COLUMNS: THE WAR ON MUSIC ELITISM
YOLO, before it became a commonly used and acceptable excuse for stupid things we do—as a lot of us know—came into popularity through Graduation’s 2007 release, when Kanye first said it. But some of us also know that before Kanye gave us a statement we clung to like a bad faith, The Strokes have already suggested it back in 2006 in their single “You Only Live Once.” And didn’t that make a lot of us Strokes fanatics pretty pissed off about it?
That YOLO is a contestable way of living was beside the point; it made us angry that people have been throwing it around proudly when we have known it (and have perhaps lived it) way before all these mainstream-loving people did. Suddenly, YOLO to us has lost its magic. And there, in that feeling of misplaced pride, we have an example of our version of music elitism.
Music elitism has been around for a very long time, but like YOLO, it has been gaining more popularity these past few years with the influx of unknown, obscure bands from all over the internet. We began to define our coolness with how little the bands we like were known.Then suddenly, the ones which have reached a wider audience, or at least people outside the circle with which we identify ourselves, are just now plain shitty.
But don’t we think that to measure the greatness of a piece of music based on its popularity is really just kind of unfair? We are not doing anybody a favor by calling those which are known bad, and then be selfish with the ones that we claim are good. I’m pretty sure the artists and the producers we glorify so much won’t be happy about our selfishness either. This only makes us corrupt people—claiming for ourselves that which does not even belong to us. And if we are so keen as to calling the popular ones bad, then why do we let them continue spreading like wildfire and hiding those which we believe deserve to have more air-time?
My biggest guess as to why music elitism exists in this context is that it makes us feel special knowing that we know good music—the best ones, as some of us may claim—and it only shows how much greater our taste is than everyone else. But allow me to question this entitlement with the notion of what music, especially of the good kind, are supposed to be: shared. So I ask: should we really trust our sense of good judgement?
The issue here, perhaps, is that we are forgetting the powerful potential of what music can do, and supposed to do, for the blinding purpose of satisfying only ourselves. We are so busy enjoying criticizing Justin Bieber and basking in our awesome playlists that we began to completely miss the point.
So let me remind you: Sure we all have the freedom to be critics.
And by all means do. I encourage it, especially that as people who are at a very vulnerable age, it would be good for us to filter which things to take in. As I have to admit that, yes, there are a lot of bad existing albums out there. There is a very huge gap between being a critic and a hater, though, and to judge music by solely basing them on a criterion that discriminates not the artist or the music itself–but the people who enjoy it–may be indicative of really bad taste.

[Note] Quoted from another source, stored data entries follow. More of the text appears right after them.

Lemma reconstruire_mono fuel fuel' distances predecesseurs numDest r :
  (fuel ≤ fuel')%nat →
  reconstruire fuel distances predecesseurs numDest = Retour r →
  reconstruire fuel' distances predecesseurs numDest = Retour r.
Proof.
  intros Hle. unfold reconstruire.
  destruct (negb _); [| done].
  destruct (remonter fuel _ _ _) as [l|] eqn:E; [| done].
  by rewrite (remonter_mono _ _ _ _ _ _ Hle E).
Qed.

Lemma mpcc_reconstruire_mono fuel fuel' e numOrigine numDest r :
  (fuel ≤ fuel')%nat →
  mpcc_reconstruire fuel e numOrigine numDest = Retour r →
  mpcc_reconstruire fuel' e numOrigine numDest = Retour r.
Proof.
  intros Hle. unfold mpcc_reconstruire.
  destruct (Z.eqb _ 0); [done |].
  destruct (mpcc_remonter fuel _ _ _ _) as [l|] eqn:E; [| done].
  by rewrite (mpcc_remonter_mono _ _ _ _ _ _ _ Hle E).
Qed.

Lemma dijkstra_mono fuel fuel' g numOrigine numDest r :
  (fuel ≤ fuel')%nat →
  (dijkstra fuel g numOrigine numDest).1 = Retour r →
  (dijkstra fuel' g numOrigine numDest).1 = Retour r.
Proof.
  intros Hle. unfold dijkstra.
  destruct (_ || _); [done |].
  destruct (dijkstra_boucle _ _ _) as [[] e]; [| done].
  cbn [fst]. by apply reconstruire_mono.
Qed.

Lemma bellmanFord_mono fuel fuel' g numOrigine numDest r :
  (fuel ≤ fuel')%nat →
  (bellmanFord fuel g numOrigine numDest).1 = Retour r →
  (bellmanFord fuel' g numOrigine numDest).1 = Retour r.
Proof.
  intros Hle. unfold bellmanFord.
  destruct (_ || _); [done |].
  cbn [fst]. by apply reconstruire_mono.
Qed.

Elitism represents one kind of hindrance we encounter in our never-ending fight for progress. It spurts the growth of people against the direction which music could lead them to. Instead of appreciating the variety and making the most out of it, we keep pushing others downward. Thus, the whole process just becomes counterproductive. This does not just hold true in the elitism we see in soap operas where the Donyas and the Dons prohibit their children from falling in love with poorer people. In a more realistic and less melodramatic situation, we see elitism here as we exhibit our most undeniable contempt towards those who are just different from who we are in terms of how many bands we know.
And honestly? It isn’t very YOLO of us.